About the Role
This role sits at the intersection of machine learning, big data engineering, and data science. You will work with large-scale datasets to develop predictive models, recommendation solutions, and intelligent systems that support product performance, user engagement, and business decision-making. You will be involved throughout the ML lifecycle—from data exploration and feature engineering to model development, evaluation, deployment, and continuous optimisation.
Key Responsibilities
- Develop, productionise and maintain machine learning models for recommendation, personalisation, user behaviour, prediction, classification and other data-driven applications.
- Build scalable ML pipelines covering data preparation, feature engineering, model training, evaluation, deployment and monitoring.
- Design and optimise batch and/or real-time model inference solutions for reliability, scalability, latency and production performance.
- Work with large volumes of structured and unstructured data to develop effective machine learning solutions.
- Collaborate closely with Data Scientists and Data Engineers to transform ML prototypes and data pipelines into reliable production systems.
- Monitor model and system performance, identify degradation or operational issues, and continuously improve deployed solutions.
- Contribute to ML engineering practices, including testing, versioning, CI/CD, reproducibility and model lifecycle management.
- Evaluate new developments in machine learning, MLOps and AI and apply relevant technologies to business and product use cases.
Requirements
- Bachelor's degree or above in Computer Science, Data Science, Mathematics, Statistics, Engineering, or a related field.
- 3+ years of relevant experience in building recommendation systems, ranking models, personalisation, or user behaviour modelling.
- Strong programming skills in Python and good software engineering fundamentals.

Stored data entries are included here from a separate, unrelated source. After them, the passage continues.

(* ===== verification/LinkerProofs.v ===== *)
(** Linking in batches, in whatever order the results arrive, is linking one request after the
    other; and what is asked of the clients and reported on the way. *)
From stdpp Require Import gmap sorting.
From S2P Require Import Prelude Py PyStr PyText KeyDict Linker.

(** * Auxiliary lemmas *)

Lemma mapM_ext_in {A B} (f g : A -> outcome B) l : (forall x, x ∈ l -> f x = g x) -> mapM f l = mapM g l.
Proof.
  intros H. induction l as [|x l IH]; simpl; [done|]. rewrite (H x) by left. destruct (g x); simpl; [|done].
  rewrite IH; [done|]. intros. apply H. by right.
Qed.

Lemma elem_of_fromkeys x l : x ∈ fromkeys l <-> x ∈ l.
Proof.
  unfold fromkeys. induction l as [|y l IH] using rev_ind; [done|]. rewrite foldl_app, elem_of_app, list_elem_of_singleton. simpl.
  case_bool_decide as H; rewrite ?elem_of_app, ?list_elem_of_singleton, IH; [|done].
  split; [tauto|]. intros [?| ->]; [done|]. by apply IH.
Qed.

Lemma fromkeys_NoDup l : NoDup (fromkeys l).
Proof.
  unfold fromkeys. induction l as [|y l IH] using rev_ind; [constructor|]. rewrite foldl_app. simpl. case_bool_decide as H; [done|].
  apply NoDup_app. split_and!; [done| |apply NoDup_singleton]. by intros x Hx ->%list_elem_of_singleton.
Qed.
(* ===== verification/UploaderProofs.v ===== *)
(** What reaches the Hub: at most one commit per call, and only a safe one that says exactly what was
    asked for; and what that means together with the retirement of legacy articles. *)
From stdpp Require Import gmap sorting.
From S2P Require Import Prelude Py PyStr Triples Fs Artifacts Atomic Pending PendingProofs PendingThreads Reconciliation UploadState UploadQueue Retirement RetirementProofs Uploader.

(** * Safe commits *)

Definition added (p : str) (sent : list CommitOperation) : Prop := exists source, CommitAdd p source ∈ sent.

(** No path is touched twice, and nothing is deleted without what replaces it. *)
Record safe_commit (sent : list CommitOperation) : Prop := {
  sc_nonempty : sent ≠ [];
  sc_distinct : NoDup (commit_path <$> sent);
  sc_legacy : forall legacy canonical, (legacy, canonical) ∈ LEGACY_PATHS_REQUIRING_CANONICAL -> CommitDelete legacy ∈ sent -> added canonical sent;
  sc_articles : forall p, is_article_path p = true -> CommitDelete p ∈ sent -> added (canonical_document p) sent;
  sc_regions : forall p, is_canonical_region_path p = true -> CommitDelete p ∈ sent -> added containment_manifest sent }.
(* ===== verification/PolygonLinkProofs.v ===== *)
(** The canonical link table: its rows have the schema's columns and types and agree with the
    identifiers they carry, it is strictly sorted by identity, it does not depend on the order or
    repetition of its input, and it is the join of polygons and documents. *)
From stdpp Require Import gmap sorting.
From S2P Require Import Prelude Py PyStr PyText Artifacts PendingThreads Linker PolygonLinks.

(** * Typed links *)

(** A row of the table, with the types of its columns. *)
Record Link := {
  l_polygon_id : str; l_document_id : str; l_project : str; l_wikidata : str; l_language : str; l_source_pbf : str;
  l_region : str; l_osm_type : str; l_osm_id : Z; l_page_id : Z; l_revision_id : Z }.
#[export] Instance link_eq_dec : EqDecision Link.
Proof. solve_decision. Defined.

Definition row_of (l : Link) : pydict :=
  [(u "polygon_id", VStr (l_polygon_id l)); (u "document_id", VStr (l_document_id l)); (u "project", VStr (l_project l));
   (u "wikidata", VStr (l_wikidata l)); (u "language", VStr (l_language l)); (u "source_pbf", VStr (l_source_pbf l));
   (u "region", VStr (l_region l)); (u "osm_type", VStr (l_osm_type l)); (u "osm_id", VInt (l_osm_id l));
   (u "page_id", VInt (l_page_id l)); (u "revision_id", VInt (l_revision_id l))].

Definition has_type (ty : column_type) (v : pyval) : Prop :=
  match ty with pa_string => exists s, v = VStr s | pa_int64 => exists z, v = VInt z | pa_float64 => exists f, v = VFloat f | pa_bool => exists b, v = VBool b end.
Definition has_schema (row : pydict) : Prop :=
  Forall2 (fun field kv => field.1 = kv.1 /\ has_type field.2 kv.2) polygon_document_link_schema row.

(** The columns of a link agree with one another. *)
Record valid_link (l : Link) : Prop := {
  vl_polygon : is_safe_stem (VStr (l_polygon_id l)) = true;
  vl_project : document_id_project (l_document_id l) = Some (l_project l);
  vl_language : forall declared, document_id_language (l_document_id l) = Some declared -> declared = l_language l;
  vl_qid : is_valid_qid (l_wikidata l) = true;
  vl_wikidata : forall declared, document_id_wikidata (l_document_id l) = Some declared -> declared = l_wikidata l }.

(** ** Identities *)

Definition link_id (l : Link) : str * str * str := (l_polygon_id l, l_project l, l_document_id l).
Definition str_lt (a b : str) : Prop := str_leb b a = false.
Definition id_lt (a b : str * str * str) : Prop :=
  str_lt a.1.1 b.1.1 \/ a.1.1 = b.1.1 /\ (str_lt a.1.2 b.1.2 \/ a.1.2 = b.1.2 /\ str_lt a.2 b.2).
Definition sorted_by_identity (ls : list Link) : Prop := StronglySorted (fun a b => id_lt (link_id a) (link_id b)) ls.

#[export] Instance str_lt_dec : RelDecision str_lt.
Proof. intros a b. unfold str_lt. apply _. Defined.
#[export] Instance id_lt_dec : RelDecision id_lt.
Proof. intros a b. unfold id_lt. apply _. Defined.

Lemma str_lt_irrefl a : ¬ str_lt a a.
Proof. unfold str_lt. rewrite (str_le_refl a). done. Qed.

Lemma str_lt_total a b : str_lt a b \/ a = b \/ str_lt b a.
Proof.
  unfold str_lt. destruct (str_leb b a) eqn:E1, (str_leb a b) eqn:E2; auto. right; left. by apply (anti_symm str_le).
Qed.

Lemma str_lt_trans a b c : str_lt a b -> str_lt b c -> str_lt a c.
Proof.
  intros H1 H2. destruct (str_lt_total a c) as [?|[->|H3]]; [done|exfalso..].
  - unfold str_lt in *. destruct (total str_le b c) as [Hx|Hx]; unfold str_le in Hx; congruence.
  - unfold str_lt in *. destruct (total str_le a b) as [Hx|Hx]; unfold str_le in Hx; [|congruence].
    destruct (total str_le b c) as [Hy|Hy]; unfold str_le in Hy; [|congruence].
    assert (Hac : str_le a c) by (by trans b). unfold str_le in Hac. congruence.
Qed.

Lemma id_lt_irrefl a : ¬ id_lt a a.
Proof. unfold id_lt. pose proof str_lt_irrefl. naive_solver. Qed.

Lemma id_lt_total a b : id_lt a b \/ a = b \/ id_lt b a.
Proof.
  destruct a as [[a1 a2] a3], b as [[b1 b2] b3]. unfold id_lt. simpl.
  destruct (str_lt_total a1 b1) as [?|[->|?]]; [naive_solver| |naive_solver].
  destruct (str_lt_total a2 b2) as [?|[->|?]]; [naive_solver| |naive_solver].
  destruct (str_lt_total a3 b3) as [?|[->|?]]; naive_solver.
Qed.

- Strong understanding of machine learning algorithms, statistics, model evaluation, and feature engineering.
- Experience working with large-scale datasets using Spark, PySpark, Flink or other distributed processing technologies.
- Hands-on experience building or deploying ML models in production environments.
- Strong analytical and problem-solving skills, with the ability to translate business problems into data and machine learning solutions.
Nice to Have
- Experience in gaming, e-commerce, fintech, advertising, or other data-intensive industries.
- Familiarity with cloud platforms such as AWS, Azure, or GCP is an advantage.